[Items from a dataset]
#[global] Instance outcome_ret : MRet outcome := fun A a => Ret a.
#[global] Instance outcome_bind : MBind outcome := fun A B f m =>
  match m with
  | Ret a => f a
  | AssertFailed => AssertFailed
  | Undefined => Undefined
  end.

(** [GNUNET_assert (b)] *)
Definition gnunet_assert (b : bool) : outcome unit :=
  if b then Ret tt else AssertFailed.

Definition of_option {A} (o : option A) : outcome A :=
  match o with
  | Some a => Ret a
  | None => Undefined
  end.

Lemma gnunet_assert_true (b : bool) : b = true -> gnunet_assert b = Ret tt.
Proof. intros ->; reflexivity. Qed.

(** Rewriting a computation in the outcome monad whose first step returns. *)
Lemma bind_ret {A B} (m : outcome A) (a : A) (f : A -> outcome B) :
  m = Ret a -> (m ≫= f) = f a.
Proof. intros ->; reflexivity. Qed.

Lemma bind_Ret_inv {A B} (m : outcome A) (f : A -> outcome B) (b : B) :
  (m ≫= f) = Ret b -> exists a, m = Ret a /\ f a = Ret b.
Proof. destruct m as [a| |]; [ by exists a | done | done ]. Qed.

(** ** Actions: computations on a state that is threaded through many calls *)

Definition action (W A : Type) : Type := W -> outcome (A * W).

#[global] Instance action_ret {W} : MRet (action W) := fun A a w => Ret (a, w).
#[global] Instance action_bind {W} : MBind (action W) := fun A B f m w =>
  match m w with
  | Ret (a, w') => f a w'
  | AssertFailed => AssertFailed
  | Undefined => Undefined
  end.

Definition lift {W A} (o : outcome A) : action W A := fun w => a ← o; Ret (a, w).
Definition get_state {W} : action W W := fun w => Ret (w, w).
Definition modify {W} (f : W -> W) : action W unit := fun w => Ret (tt, f w).

Lemma run_bind {W A B} (m : action W A) (f : A -> action W B) (w w' : W) (a : A) :
  m w = Ret (a, w') -> (m ≫= f) w = f a w'.
Proof. intros H. unfold mbind, action_bind. by rewrite H. Qed.

Lemma run_lift {W A} (o : outcome A) (w : W) (a : A) : o = Ret a -> lift o w = Ret (a, w).
Proof. by intros ->. Qed.

(** [m] returns from [w], with a result and a state that satisfy [Q]. *)
Definition returns {W A} (m : action W A) (w : W) (Q : A -> W -> Prop) : Prop :=
  exists a w', m w = Ret (a, w') /\ Q a w'.

Lemma returns_ret {W A} (a : A) (w : W) (Q : A -> W -> Prop) : Q a w -> returns (mret a) w Q.
Proof. intros HQ. by exists a, w. Qed.

Lemma returns_bind {W A B} (m : action W A) (f : A -> action W B) (w : W) Q R :
  returns m w Q -> (forall a w', Q a w' -> returns (f a) w' R) -> returns (m ≫= f) w R.
Proof.
  intros (a & w' & Hm & HQ) Hf. destruct (Hf a w' HQ) as (b & w2 & Hb & HR).
  exists b, w2. split; [ | done ]. by rewrite (run_bind _ _ _ _ _ Hm).
Qed.

Lemma returns_weaken {W A} (m : action W A) (w : W) (Q R : A -> W -> Prop) :
  returns m w Q -> (forall a w', Q a w' -> R a w') -> returns m w R.
Proof. intros (a & w' & Hm & HQ) HR. exists a, w'. auto. Qed.

(** One step whose result is known *)
Lemma returns_step {W A B} (m : action W A) (f : A -> action W B) (w w' : W) (a : A) R :
  m w = Ret (a, w') -> returns (f a) w' R -> returns (m ≫= f) w R.
Proof. intros Hm (b & w2 & Hb & HR). exists b, w2. split; [ by rewrite (run_bind _ _ _ _ _ Hm) | done ]. Qed.

Lemma returns_lift {W A B} (o : outcome A) (f : A -> action W B) (w : W) (a : A) R :
  o = Ret a -> returns (f a) w R -> returns (lift o ≫= f) w R.
Proof. intros Ho. by apply returns_step, run_lift. Qed.

Lemma returns_get {W B} (f : W -> action W B) (w : W) R :
  returns (f w) w R -> returns (get_state ≫= f) w R.
Proof. by apply returns_step. Qed.

Lemma returns_modify {W B} (g : W -> W) (f : unit -> action W B) (w : W) R :
  returns (f tt) (g w) R -> returns (modify g ≫= f) w R.
Proof. by apply returns_step. Qed.

(** Taking apart a computation that has returned *)
Ltac inv_ret H :=
  repeat match type of H with
    | (_ ≫= _) = Ret _ =>
        let a := fresh "a" in let Ha := fresh "Hret" in
        apply bind_Ret_inv in H as (a & Ha & H)
    | (let '(_, _) := ?x in _) = Ret _ => destruct x
    | (if ?b then _ else _) = Ret _ => destruct b eqn:?
    end.

(** ** Byte buffers

    A buffer of [n] bytes is a list of length [n]; reads and writes outside of
    it have no defined behaviour. *)

Definition mem_read {A} (buf : list A) (off len : nat) : outcome (list A) :=
  if (off + len <=? length buf)%nat then Ret (take len (drop off buf))
  else Undefined.

Definition mem_write {A} (buf : list A) (off : nat) (data : list A)
  : outcome (list A) :=
  if (off + length data <=? length buf)%nat
  then Ret (take off buf ++ data ++ drop (off + length data) buf)
  else Undefined.

Definition is_bytes (l : list Z) : Prop := Forall is_u8 l.

(** Network byte order: [ntohs], [ntohl] and [GNUNET_ntohll] applied to a field
    of a packed message read the bytes big-endian; [htons] and the others write
    them so. *)
Fixpoint be_decode (l : list Z) : Z :=
  match l with
  | [] => 0
  | b :: l' => b * 2 ^ (8 * Z.of_nat (length l')) + be_decode l'
  end.

Fixpoint be_encode (n : nat) (v : Z) : list Z :=
  match n with
  | O => []
  | S n' => u8 (Z.shiftr v (8 * Z.of_nat n')) :: be_encode n' v
  end.

(** ** Range lemmas and the [gnunet] hint database *)

Create HintDb gnunet.
Create Rewrite HintDb gnunet.

Ltac unfold_ints :=
  unfold u8, u16, u32, u64, s32, s64, is_u8, is_u16, is_u32, is_u64,
    UINT64_MAX, UINT32_MAX in *.

(** Arithmetic over fixed widths: expose [mod] and the bounds, then [lia]. *)
Ltac int_lia :=
  unfold_ints;
  repeat match goal with
    | H : context [2 ^ 64] |- _ => change (2 ^ 64) with 18446744073709551616 in H
    | H : context [2 ^ 63] |- _ => change (2 ^ 63) with 9223372036854775808 in H
    | H : context [2 ^ 32] |- _ => change (2 ^ 32) with 4294967296 in H
    | H : context [2 ^ 16] |- _ => change (2 ^ 16) with 65536 in H
    | H : context [2 ^ 8] |- _ => change (2 ^ 8) with 256 in H
    end;
  change (2 ^ 64) with 18446744073709551616;
  change (2 ^ 63) with 9223372036854775808;
  change (2 ^ 32) with 4294967296;
  change (2 ^ 16) with 65536;
  change (2 ^ 8) with 256;
  first [ lia | Z.div_mod_to_equations; lia ].

Lemma u8_range z : is_u8 (u8 z).
Proof. int_lia. Qed.
Lemma u16_range z : is_u16 (u16 z).
Proof. int_lia. Qed.
Lemma u32_range z : is_u32 (u32 z).
Proof. int_lia. Qed.
Lemma u64_range z : is_u64 (u64 z).
Proof. int_lia. Qed.

Lemma u8_small z : is_u8 z -> u8 z = z.
Proof. apply Z.mod_small. Qed.
Lemma u16_small z : is_u16 z -> u16 z = z.
Proof. apply Z.mod_small. Qed.
Lemma u32_small z : is_u32 z -> u32 z = z.
Proof. apply Z.mod_small. Qed.
Lemma u64_small z : is_u64 z -> u64 z = z.
Proof. apply Z.mod_small. Qed.
Lemma s32_small z : - 2 ^ 31 <= z < 2 ^ 31 -> s32 z = z.
Proof. intros H. unfold s32. rewrite Z.mod_small; lia. Qed.
Lemma s64_small z : - 2 ^ 63 <= z < 2 ^ 63 -> s64 z = z.
Proof. intros H. unfold s64. rewrite Z.mod_small; lia. Qed.

#[export] Hint Resolve u8_range u16_range u32_range u64_range : gnunet.
#[export] Hint Rewrite u8_small u16_small u32_small u64_small
  using (solve [auto with gnunet | int_lia]) : gnunet.

(** ** Bits *)

Lemma lor_add_shift hi lo k :
  0 <= k -> 0 <= lo < 2 ^ k -> Z.lor (Z.shiftl hi k) lo = hi * 2 ^ k + lo.
Proof.
  intros Hk Hlo. rewrite <- Z.shiftl_mul_pow2 by lia.
  rewrite <- Z.lxor_lor, <- Z.add_nocarry_lxor; try done;
    apply Z.bits_inj'; intros i Hi; rewrite Z.land_spec, Z.bits_0;
    destruct (Z.lt_ge_cases i k);
    try (rewrite Z.shiftl_spec_low by lia; reflexivity);
    rewrite <- (Z.mod_small lo (2 ^ k)) by lia;
    rewrite (Z.mod_pow2_bits_high lo) by lia; apply andb_false_r.
Qed.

■ **Task brief**:
If a line in the entries above has the word "Instance", copy it.

■ **Written answer**:
#[global] Instance outcome_ret : MRet outcome := fun A a => Ret a.
#[global] Instance outcome_bind : MBind outcome := fun A B f m =>
#[global] Instance action_ret {W} : MRet (action W) := fun A a w => Ret (a, w).
#[global] Instance action_bind {W} : MBind (action W) := fun A B f m w =>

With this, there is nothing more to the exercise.